REQUIRED ACTION » From the entries below, copy exactly the lines from the one that contains "(** The program has no static variables. *)" through the one that contains "(** ** Main loop *)", both included, and only those.

DATA RECORDS »
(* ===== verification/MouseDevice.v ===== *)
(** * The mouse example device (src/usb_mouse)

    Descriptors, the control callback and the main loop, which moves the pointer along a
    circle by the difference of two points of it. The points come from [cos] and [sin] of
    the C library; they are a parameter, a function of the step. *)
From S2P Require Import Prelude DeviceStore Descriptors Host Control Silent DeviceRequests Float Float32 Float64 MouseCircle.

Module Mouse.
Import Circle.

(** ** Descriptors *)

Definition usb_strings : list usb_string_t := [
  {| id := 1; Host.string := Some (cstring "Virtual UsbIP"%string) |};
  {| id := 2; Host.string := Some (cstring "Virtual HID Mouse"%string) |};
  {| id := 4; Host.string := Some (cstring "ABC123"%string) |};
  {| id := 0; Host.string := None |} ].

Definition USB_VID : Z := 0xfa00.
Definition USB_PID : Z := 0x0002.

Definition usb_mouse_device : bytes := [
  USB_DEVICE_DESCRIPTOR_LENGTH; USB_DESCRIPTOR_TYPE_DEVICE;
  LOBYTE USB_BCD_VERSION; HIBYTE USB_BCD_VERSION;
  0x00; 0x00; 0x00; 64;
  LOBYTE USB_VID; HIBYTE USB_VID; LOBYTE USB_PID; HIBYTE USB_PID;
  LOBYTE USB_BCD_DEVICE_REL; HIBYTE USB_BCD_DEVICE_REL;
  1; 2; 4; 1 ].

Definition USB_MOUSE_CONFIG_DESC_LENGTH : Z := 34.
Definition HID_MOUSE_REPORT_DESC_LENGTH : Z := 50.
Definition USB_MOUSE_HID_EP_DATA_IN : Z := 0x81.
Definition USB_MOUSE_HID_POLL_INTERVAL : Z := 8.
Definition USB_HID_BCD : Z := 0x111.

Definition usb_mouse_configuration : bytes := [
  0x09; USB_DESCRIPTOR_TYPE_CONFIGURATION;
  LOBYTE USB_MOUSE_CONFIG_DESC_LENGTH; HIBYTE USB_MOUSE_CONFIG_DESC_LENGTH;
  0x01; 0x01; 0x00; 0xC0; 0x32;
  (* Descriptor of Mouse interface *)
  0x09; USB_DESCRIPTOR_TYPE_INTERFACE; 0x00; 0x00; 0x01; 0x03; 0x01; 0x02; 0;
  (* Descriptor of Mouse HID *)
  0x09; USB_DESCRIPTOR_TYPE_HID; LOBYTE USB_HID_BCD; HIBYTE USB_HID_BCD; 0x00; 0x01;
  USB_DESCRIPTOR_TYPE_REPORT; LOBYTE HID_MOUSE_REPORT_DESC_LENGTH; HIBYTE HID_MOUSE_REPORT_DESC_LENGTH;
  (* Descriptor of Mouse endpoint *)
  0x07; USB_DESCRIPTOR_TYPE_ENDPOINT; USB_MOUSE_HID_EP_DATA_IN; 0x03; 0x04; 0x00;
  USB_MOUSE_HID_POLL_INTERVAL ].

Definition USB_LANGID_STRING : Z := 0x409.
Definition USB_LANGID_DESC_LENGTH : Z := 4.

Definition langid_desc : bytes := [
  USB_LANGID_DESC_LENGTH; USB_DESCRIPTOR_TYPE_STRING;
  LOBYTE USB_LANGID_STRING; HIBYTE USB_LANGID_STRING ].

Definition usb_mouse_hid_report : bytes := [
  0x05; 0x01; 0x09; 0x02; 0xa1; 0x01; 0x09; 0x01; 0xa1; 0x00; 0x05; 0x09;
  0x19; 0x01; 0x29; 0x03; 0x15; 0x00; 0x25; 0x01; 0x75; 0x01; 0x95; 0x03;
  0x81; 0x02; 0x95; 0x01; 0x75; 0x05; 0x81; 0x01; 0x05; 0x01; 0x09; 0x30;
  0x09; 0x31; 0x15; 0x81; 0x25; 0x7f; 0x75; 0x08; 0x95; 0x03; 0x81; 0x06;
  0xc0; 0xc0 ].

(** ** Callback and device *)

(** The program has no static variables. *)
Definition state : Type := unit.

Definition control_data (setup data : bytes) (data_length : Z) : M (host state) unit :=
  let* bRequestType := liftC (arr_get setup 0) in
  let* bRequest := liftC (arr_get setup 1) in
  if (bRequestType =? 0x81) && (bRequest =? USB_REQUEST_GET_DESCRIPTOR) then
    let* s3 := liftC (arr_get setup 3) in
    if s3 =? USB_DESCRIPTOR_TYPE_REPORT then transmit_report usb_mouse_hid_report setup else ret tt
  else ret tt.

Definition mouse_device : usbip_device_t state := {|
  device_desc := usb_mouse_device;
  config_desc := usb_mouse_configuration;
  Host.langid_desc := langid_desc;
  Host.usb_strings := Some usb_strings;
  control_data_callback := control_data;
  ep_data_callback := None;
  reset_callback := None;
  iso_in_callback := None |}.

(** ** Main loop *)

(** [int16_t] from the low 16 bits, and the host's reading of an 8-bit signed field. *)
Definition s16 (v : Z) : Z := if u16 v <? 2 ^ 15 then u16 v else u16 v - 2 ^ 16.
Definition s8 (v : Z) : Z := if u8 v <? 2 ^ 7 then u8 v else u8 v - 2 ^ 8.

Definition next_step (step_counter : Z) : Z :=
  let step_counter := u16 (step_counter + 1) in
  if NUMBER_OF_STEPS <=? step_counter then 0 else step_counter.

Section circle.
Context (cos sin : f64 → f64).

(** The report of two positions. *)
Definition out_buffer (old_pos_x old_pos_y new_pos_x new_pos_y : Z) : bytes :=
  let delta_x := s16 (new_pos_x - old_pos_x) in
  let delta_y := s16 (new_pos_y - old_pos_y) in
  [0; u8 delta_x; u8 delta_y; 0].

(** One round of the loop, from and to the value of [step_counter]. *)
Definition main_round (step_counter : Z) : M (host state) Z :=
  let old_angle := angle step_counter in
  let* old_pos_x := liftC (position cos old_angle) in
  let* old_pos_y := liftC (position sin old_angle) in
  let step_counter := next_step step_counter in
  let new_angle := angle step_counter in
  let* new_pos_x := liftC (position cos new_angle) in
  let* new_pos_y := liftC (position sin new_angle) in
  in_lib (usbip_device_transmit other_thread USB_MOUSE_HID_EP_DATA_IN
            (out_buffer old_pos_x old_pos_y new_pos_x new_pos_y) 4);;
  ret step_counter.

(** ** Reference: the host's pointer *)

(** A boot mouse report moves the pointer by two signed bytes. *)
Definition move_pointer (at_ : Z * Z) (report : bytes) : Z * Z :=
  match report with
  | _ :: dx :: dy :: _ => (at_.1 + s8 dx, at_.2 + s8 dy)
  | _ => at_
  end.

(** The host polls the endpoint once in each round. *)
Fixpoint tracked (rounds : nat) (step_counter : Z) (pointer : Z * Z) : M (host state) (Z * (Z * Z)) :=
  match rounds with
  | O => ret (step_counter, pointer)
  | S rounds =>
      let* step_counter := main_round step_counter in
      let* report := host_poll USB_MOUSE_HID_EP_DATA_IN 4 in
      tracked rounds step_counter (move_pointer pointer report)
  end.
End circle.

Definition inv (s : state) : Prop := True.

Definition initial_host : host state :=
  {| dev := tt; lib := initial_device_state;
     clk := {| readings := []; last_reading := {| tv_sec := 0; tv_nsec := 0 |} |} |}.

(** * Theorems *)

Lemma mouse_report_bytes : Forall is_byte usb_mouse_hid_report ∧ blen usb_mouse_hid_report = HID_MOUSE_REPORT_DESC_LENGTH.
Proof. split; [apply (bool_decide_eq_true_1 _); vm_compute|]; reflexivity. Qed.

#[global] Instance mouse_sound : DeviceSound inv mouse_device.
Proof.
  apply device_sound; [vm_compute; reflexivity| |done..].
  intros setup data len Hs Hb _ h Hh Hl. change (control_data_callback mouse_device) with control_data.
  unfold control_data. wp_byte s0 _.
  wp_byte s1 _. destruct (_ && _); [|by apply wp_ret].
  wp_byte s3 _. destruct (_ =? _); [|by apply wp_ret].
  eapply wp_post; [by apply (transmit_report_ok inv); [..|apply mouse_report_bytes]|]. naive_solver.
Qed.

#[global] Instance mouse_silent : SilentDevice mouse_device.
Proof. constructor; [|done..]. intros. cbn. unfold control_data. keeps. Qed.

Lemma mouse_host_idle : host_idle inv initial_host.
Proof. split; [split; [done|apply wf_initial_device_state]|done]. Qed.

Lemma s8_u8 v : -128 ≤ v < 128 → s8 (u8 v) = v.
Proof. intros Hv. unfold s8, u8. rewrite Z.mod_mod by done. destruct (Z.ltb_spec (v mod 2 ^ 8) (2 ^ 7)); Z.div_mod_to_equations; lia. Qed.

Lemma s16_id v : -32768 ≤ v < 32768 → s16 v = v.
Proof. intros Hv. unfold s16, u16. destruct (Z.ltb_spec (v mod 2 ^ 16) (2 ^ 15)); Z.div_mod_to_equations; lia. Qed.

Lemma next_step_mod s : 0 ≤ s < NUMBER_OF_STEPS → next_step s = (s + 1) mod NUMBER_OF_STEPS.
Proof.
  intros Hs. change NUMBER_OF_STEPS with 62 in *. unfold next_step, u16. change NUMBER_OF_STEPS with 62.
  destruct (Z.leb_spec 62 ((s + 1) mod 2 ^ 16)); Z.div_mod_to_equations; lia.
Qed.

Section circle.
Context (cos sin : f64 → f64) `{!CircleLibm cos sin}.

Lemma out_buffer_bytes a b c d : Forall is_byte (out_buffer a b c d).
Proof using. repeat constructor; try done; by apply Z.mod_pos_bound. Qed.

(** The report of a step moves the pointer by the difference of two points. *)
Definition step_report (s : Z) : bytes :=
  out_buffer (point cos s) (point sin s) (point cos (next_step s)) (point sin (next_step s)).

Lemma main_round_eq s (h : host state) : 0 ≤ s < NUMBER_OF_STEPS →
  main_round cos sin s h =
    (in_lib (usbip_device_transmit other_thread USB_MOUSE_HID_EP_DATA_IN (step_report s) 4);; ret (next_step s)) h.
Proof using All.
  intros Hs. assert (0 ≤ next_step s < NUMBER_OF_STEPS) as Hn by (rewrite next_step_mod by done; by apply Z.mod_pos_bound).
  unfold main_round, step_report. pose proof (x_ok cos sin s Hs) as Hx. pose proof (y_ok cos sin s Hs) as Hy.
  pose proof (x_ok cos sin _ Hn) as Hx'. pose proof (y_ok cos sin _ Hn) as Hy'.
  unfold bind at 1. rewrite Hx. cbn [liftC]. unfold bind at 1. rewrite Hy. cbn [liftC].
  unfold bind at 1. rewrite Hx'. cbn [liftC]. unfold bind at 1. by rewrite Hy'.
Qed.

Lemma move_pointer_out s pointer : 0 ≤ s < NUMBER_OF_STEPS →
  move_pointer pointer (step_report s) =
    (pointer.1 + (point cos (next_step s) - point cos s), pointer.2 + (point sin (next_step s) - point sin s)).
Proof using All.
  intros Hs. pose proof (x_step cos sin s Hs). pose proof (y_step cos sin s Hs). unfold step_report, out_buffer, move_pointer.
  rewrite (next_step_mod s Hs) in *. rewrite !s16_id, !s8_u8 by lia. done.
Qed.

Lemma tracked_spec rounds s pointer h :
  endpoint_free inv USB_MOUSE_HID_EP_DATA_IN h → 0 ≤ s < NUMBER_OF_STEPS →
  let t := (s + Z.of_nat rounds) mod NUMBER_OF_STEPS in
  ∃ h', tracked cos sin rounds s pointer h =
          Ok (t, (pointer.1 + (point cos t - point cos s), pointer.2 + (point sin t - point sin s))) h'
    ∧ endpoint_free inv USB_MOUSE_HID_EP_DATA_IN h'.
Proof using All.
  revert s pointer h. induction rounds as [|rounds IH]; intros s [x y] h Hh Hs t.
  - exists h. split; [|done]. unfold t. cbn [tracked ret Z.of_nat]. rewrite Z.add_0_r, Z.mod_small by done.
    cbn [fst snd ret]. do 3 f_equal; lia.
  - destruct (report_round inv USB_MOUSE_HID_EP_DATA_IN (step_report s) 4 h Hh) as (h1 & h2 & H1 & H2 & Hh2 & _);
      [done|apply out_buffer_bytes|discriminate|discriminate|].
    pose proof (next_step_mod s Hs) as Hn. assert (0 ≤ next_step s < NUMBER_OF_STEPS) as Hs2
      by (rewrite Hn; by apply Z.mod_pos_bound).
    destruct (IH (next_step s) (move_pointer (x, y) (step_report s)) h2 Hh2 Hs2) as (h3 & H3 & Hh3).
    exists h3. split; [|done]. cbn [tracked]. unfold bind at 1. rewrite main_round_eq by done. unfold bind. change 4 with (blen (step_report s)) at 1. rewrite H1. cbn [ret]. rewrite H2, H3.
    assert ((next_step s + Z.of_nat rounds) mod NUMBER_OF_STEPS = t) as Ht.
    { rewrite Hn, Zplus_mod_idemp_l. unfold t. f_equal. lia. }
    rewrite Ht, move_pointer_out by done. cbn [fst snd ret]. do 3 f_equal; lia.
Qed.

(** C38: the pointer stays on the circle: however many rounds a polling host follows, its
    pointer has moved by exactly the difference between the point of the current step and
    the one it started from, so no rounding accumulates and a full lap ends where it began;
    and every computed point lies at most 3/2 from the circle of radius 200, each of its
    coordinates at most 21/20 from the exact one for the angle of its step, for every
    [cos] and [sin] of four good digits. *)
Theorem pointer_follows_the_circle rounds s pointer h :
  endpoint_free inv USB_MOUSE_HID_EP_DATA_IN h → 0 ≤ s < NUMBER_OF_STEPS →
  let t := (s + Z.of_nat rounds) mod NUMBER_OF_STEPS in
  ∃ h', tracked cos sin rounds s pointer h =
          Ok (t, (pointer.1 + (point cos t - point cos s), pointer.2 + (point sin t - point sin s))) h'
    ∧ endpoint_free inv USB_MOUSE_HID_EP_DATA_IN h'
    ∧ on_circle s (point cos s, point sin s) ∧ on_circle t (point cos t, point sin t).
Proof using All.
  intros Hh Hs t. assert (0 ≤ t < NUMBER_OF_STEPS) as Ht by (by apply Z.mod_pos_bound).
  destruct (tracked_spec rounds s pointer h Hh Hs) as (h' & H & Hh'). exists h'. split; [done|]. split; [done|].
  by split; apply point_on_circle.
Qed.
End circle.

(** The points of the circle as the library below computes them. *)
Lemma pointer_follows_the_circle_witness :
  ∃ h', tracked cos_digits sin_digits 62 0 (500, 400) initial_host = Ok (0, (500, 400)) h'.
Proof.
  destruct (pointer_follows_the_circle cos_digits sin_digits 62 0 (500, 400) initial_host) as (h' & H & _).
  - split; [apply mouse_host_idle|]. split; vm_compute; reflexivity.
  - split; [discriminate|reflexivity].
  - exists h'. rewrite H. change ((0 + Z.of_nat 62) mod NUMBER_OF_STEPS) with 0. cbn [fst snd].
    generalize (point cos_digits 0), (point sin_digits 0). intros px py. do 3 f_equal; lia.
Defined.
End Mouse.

...

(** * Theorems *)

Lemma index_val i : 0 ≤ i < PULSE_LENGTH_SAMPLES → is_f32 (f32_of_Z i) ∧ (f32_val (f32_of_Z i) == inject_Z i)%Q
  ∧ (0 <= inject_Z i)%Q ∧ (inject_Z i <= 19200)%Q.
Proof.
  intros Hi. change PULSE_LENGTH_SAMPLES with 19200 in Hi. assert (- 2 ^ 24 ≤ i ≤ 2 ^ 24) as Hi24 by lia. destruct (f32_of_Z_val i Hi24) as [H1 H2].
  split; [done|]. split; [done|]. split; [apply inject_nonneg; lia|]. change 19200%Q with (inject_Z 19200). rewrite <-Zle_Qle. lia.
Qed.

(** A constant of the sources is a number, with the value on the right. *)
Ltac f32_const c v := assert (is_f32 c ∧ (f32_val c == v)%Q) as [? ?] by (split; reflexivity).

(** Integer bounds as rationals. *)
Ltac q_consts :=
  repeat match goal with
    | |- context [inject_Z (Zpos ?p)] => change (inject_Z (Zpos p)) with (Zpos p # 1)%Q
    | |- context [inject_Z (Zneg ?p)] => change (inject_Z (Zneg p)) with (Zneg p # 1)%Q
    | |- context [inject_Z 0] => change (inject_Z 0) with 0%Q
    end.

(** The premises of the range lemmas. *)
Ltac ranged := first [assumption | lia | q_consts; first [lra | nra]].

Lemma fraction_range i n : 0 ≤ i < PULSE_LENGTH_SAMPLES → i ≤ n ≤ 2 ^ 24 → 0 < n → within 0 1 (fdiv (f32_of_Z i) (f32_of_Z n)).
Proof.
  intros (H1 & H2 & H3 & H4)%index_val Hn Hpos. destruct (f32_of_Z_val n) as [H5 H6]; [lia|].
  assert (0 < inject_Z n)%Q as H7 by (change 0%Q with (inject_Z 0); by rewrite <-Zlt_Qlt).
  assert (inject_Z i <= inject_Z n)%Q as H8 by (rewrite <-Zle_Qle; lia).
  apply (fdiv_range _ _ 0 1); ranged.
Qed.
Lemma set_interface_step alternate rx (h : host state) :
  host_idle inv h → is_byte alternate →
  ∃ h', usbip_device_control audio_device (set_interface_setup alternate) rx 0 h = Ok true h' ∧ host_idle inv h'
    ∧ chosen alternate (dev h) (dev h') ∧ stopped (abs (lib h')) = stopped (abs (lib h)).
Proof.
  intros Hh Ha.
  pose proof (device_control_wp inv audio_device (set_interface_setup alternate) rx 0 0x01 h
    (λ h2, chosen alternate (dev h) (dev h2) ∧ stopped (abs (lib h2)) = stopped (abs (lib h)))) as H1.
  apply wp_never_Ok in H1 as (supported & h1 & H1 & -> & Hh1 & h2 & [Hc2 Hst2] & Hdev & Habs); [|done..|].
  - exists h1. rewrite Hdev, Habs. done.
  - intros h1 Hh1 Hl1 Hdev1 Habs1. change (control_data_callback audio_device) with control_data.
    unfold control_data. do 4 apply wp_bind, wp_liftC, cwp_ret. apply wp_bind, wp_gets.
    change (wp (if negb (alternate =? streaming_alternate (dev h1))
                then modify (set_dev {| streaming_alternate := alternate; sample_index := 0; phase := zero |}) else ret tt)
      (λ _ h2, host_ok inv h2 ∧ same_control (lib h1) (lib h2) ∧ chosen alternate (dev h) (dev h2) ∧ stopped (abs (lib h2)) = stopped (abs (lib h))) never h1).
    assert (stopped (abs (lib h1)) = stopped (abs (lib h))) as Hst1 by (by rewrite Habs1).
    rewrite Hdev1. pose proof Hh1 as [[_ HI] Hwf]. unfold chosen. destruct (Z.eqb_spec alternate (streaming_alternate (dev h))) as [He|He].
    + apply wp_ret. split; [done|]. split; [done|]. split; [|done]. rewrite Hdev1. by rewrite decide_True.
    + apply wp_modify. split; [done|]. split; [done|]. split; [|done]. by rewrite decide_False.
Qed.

---

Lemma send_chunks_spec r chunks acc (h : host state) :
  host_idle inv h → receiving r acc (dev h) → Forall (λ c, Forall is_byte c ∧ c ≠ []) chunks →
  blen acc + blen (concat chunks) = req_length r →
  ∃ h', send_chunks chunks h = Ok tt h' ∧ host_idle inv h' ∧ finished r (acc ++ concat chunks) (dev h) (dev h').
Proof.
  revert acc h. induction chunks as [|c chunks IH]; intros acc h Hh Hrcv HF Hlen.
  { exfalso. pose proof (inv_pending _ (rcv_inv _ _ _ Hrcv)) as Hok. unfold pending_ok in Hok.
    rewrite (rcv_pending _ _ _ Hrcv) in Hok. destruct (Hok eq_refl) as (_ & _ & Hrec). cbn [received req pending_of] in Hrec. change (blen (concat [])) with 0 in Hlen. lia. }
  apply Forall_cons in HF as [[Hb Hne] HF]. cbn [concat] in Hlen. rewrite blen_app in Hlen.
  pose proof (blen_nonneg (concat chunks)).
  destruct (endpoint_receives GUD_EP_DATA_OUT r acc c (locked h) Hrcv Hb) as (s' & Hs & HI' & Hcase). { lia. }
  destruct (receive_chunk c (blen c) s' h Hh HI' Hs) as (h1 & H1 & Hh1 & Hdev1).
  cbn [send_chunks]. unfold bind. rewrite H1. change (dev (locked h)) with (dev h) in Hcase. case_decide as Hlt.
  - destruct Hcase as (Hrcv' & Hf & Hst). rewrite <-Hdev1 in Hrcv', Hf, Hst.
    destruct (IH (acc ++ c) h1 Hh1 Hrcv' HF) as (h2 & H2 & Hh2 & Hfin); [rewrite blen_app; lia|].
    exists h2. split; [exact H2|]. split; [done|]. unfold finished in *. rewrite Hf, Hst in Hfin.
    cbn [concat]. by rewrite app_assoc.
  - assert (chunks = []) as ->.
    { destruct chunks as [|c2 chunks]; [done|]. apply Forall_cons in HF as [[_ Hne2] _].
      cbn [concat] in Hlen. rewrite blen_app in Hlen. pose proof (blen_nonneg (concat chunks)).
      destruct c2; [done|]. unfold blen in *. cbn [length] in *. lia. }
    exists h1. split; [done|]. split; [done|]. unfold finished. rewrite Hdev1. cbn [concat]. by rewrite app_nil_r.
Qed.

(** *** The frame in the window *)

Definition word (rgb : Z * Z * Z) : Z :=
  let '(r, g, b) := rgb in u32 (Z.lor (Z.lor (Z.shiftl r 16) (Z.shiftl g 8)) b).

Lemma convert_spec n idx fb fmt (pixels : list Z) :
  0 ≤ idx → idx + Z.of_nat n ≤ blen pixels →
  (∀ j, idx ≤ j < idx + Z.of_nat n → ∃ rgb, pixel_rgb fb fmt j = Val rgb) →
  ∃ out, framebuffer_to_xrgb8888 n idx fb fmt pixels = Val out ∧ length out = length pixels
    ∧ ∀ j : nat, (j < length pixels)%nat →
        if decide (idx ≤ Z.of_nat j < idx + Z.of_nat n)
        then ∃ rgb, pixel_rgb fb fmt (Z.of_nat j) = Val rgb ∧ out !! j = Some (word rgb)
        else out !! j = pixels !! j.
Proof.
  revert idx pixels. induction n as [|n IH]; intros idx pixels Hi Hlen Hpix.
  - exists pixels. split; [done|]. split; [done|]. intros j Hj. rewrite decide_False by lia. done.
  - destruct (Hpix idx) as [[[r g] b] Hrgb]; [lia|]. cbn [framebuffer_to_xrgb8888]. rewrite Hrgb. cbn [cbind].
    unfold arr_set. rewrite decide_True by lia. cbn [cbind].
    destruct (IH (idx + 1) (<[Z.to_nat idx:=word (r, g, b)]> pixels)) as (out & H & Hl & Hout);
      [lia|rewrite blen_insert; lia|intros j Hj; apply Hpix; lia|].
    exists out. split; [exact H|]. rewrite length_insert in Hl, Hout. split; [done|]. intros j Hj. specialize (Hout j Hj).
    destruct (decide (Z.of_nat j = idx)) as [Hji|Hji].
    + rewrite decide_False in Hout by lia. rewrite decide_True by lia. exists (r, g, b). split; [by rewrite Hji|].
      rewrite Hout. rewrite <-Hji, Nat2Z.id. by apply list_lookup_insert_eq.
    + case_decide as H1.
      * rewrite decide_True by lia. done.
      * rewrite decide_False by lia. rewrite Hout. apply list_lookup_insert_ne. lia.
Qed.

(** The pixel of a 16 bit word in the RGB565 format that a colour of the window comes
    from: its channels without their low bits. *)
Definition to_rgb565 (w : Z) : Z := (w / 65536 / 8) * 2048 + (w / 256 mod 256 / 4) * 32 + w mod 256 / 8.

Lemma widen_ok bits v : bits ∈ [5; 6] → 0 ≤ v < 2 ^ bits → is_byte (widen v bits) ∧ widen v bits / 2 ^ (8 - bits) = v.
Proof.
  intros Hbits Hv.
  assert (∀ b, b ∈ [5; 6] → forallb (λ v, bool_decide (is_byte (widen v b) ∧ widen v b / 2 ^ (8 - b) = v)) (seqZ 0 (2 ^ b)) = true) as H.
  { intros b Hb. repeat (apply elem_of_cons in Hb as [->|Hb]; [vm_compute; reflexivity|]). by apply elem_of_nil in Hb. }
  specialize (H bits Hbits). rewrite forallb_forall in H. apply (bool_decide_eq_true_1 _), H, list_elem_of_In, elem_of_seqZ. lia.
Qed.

SOLVED EXERCISE »
(** The program has no static variables. *)
Definition state : Type := unit.

Definition control_data (setup data : bytes) (data_length : Z) : M (host state) unit :=
  let* bRequestType := liftC (arr_get setup 0) in
  let* bRequest := liftC (arr_get setup 1) in
  if (bRequestType =? 0x81) && (bRequest =? USB_REQUEST_GET_DESCRIPTOR) then
    let* s3 := liftC (arr_get setup 3) in
    if s3 =? USB_DESCRIPTOR_TYPE_REPORT then transmit_report usb_mouse_hid_report setup else ret tt
  else ret tt.

Definition mouse_device : usbip_device_t state := {|
  device_desc := usb_mouse_device;
  config_desc := usb_mouse_configuration;
  Host.langid_desc := langid_desc;
  Host.usb_strings := Some usb_strings;
  control_data_callback := control_data;
  ep_data_callback := None;
  reset_callback := None;
  iso_in_callback := None |}.

(** ** Main loop *)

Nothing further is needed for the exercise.